Insurance companies in Missouri aren’t required to cover therapies for autism disorders, but Gov. Nixon says they should be. He made it a top-listed legislative item last year, but the measure failed.

Rep. Dwight Scharnhorst (R-Manchester) is sponsoring a bill that would make that happen. He’s joined by hundreds of parents of children with autism in supporting the measure, but the insurance lobby doesn’t agree.

David Smith with Blue Cross Blue Shield says at the end of the day, it’s not the insurance companies, but the consumers that would be hurt by it.

Analysts have testified that the insurance premium hike would be around 1 percent if the mandate goes into effect, but Smith says the numbers of cases reported are so variable that no one can say for sure.

The bill passed the Senate in 2009 but never got to the floor for a vote in the House. House Speaker Ron Richard says he’ll get it on the calendar early this year.

The legislature has heard hours of emotional testimony from parents who are paying about $75,000 dollars out of pocket each year to get treatment for their children.
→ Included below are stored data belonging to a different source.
Lemma query_ind : (∀ e, PE e) ∧ (∀ s, PS s) ∧ (∀ f, PF f).
Proof using Type*.
  assert (∀ n, (∀ e, esize e < n → PE e)%nat ∧ (∀ s, ssize s < n → PS s)%nat ∧ (∀ f, fsize f < n → PF f)%nat) as H.
  { induction n as [|n (IHe & IHs & IHf)]; [split_and!; intros; lia|]. split_and!.
    - intros e He. destruct (is_query e) eqn:Eq.
      + destruct e; try done; cbn in He; [apply Hscalar, IHs|apply Hexists, IHs|apply Hin; [apply IHe|apply IHs]]; lia.
      + apply Hexpr; [done|]. apply Forall_forall. intros c Hc. apply IHe. pose proof (child_size e c Eq Hc). lia.
    - intros [ctes d items from filter group_by having set_ops order_by lim off] Hs. cbn in Hs.
      apply Hsel; cbn.
      + apply Forall_forall. intros c Hc. apply IHs. pose proof (fold_sum_le (λ c, ssize c.2) ctes 0 c Hc). cbn in *. lia.
      + apply Forall_forall. intros [|e a] Hi; [done|]. cbn. apply IHe.
        pose proof (fold_sum_le (λ i, match i with SelExpr e _ => esize e | Star _ => 0%nat end) items 0 _ Hi). cbn in *. lia.
      + destruct from; [|done]. apply IHf. lia.
      + destruct filter; [|done]. apply IHe. lia.
      + apply Forall_forall. intros e He. apply IHe. pose proof (fold_sum_le esize group_by 0 e He). lia.
      + destruct having; [|done]. apply IHe. lia.
      + apply Forall_forall. intros c Hc. apply IHs. pose proof (fold_sum_le (λ c, ssize c.2) set_ops 0 c Hc). cbn in *. lia.
      + apply Forall_forall. intros [e a nf] Hk. cbn. apply IHe.
        pose proof (fold_sum_le (λ k, match k with mkOrderKey e _ _ => esize e end) order_by 0 _ Hk). cbn in *. lia.
    - intros [n0 a|q a|l r k on u] Hf; cbn in Hf; [apply Htable|apply Hderived, IHs; lia|].
      apply Hjoin; [apply IHf; lia..|]. destruct on; [|done]. apply IHe. lia. }
  split_and!; intros x; [eapply (H (S (esize x)))|eapply (H (S (ssize x)))|eapply (H (S (fsize x)))]; lia.
Qed.
End QueryInd.

(** ** Depth *)

Section Depth.
Variable view_of : string → option SelectStmt.
Variable vd : string → nat.

Fixpoint edepth (e : Expr) : nat :=
  match e with
  | EScalarSubquery q | EExists q _ => S (sdepth q)
  | EInSubquery e q _ => Nat.max (edepth e) (S (sdepth q))
  | _ => each_child (λ m c, Nat.max m (edepth c)) e 0%nat
  end
with sdepth (s : SelectStmt) : nat :=
  match s with
  | mkSelect ctes _ items from filter group_by having set_ops order_by _ _ =>
      let m := fold_left (λ m c, Nat.max m (S (sdepth c.2))) ctes 0%nat in
      let m := match from with Some f => Nat.max m (fdepth f) | None => m end in
      let m := fold_left (λ m i, Nat.max m (match i with SelExpr e _ => edepth e | Star _ => 0%nat end)) items m in
      let m := match filter with Some e => Nat.max m (edepth e) | None => m end in
      let m := fold_left (λ m e, Nat.max m (edepth e)) group_by m in
      let m := match having with Some e => Nat.max m (edepth e) | None => m end in
      fold_left (λ m p, Nat.max m (sdepth p.2)) set_ops m
  end
with fdepth (f : FromClause) : nat :=
  match f with
  | FTable name _ => match view_of name with Some _ => S (vd name) | None => 0%nat end
  | FDerived q _ => S (sdepth q)
  | FJoin l r _ _ _ => Nat.max (fdepth l) (fdepth r)
  end.

Lemma fold_max_le {A} (g : A → nat) l m n :
  (fold_left (λ m x, Nat.max m (g x)) l m ≤ n ↔ m ≤ n ∧ Forall (λ x, g x ≤ n) l)%nat.
Proof.
  revert m. induction l as [|x l IH]; intros m; cbn; [split; [by split; [|constructor]|by intros []]|].
  rewrite IH, Forall_cons. split; [intros [??]; split_and!; [lia..|done]|intros (? & ? & ?); split; [lia|done]].
Qed.

Lemma edepth_le e n : is_query e = false → (edepth e ≤ n ↔ Forall (λ c, edepth c ≤ n) (children e))%nat.
Proof using Type.
  intros Hq. assert (edepth e = fold_left (λ m c, Nat.max m (edepth c)) (children e) 0%nat) as ->.
  { rewrite <- each_child_foldl. by destruct e. }
  rewrite fold_max_le. split; [by intros []|]. split; [lia|done].
Qed.

Definition from_le (n : nat) (o : option FromClause) : Prop := match o with Some f => (fdepth f ≤ n)%nat | None => True end.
Scharnhorst’s bill, HB 1311, is mirrored by another house bill, HB 1341, sponsored by Rep. Jason Grill.

Last year, the Senate passed legislation that would have required coverage of up to $55,000 annually for applied behavioral analysis for autistic children up to age 15.

The age is another matter of contention for proponents and opponents of the bill. Some say the coverage should go up to age 21; some opponents say the cut off should be 7.

House Speaker Ron Richard says this year, he’ll get it on the calendar early and make the legislation a priority.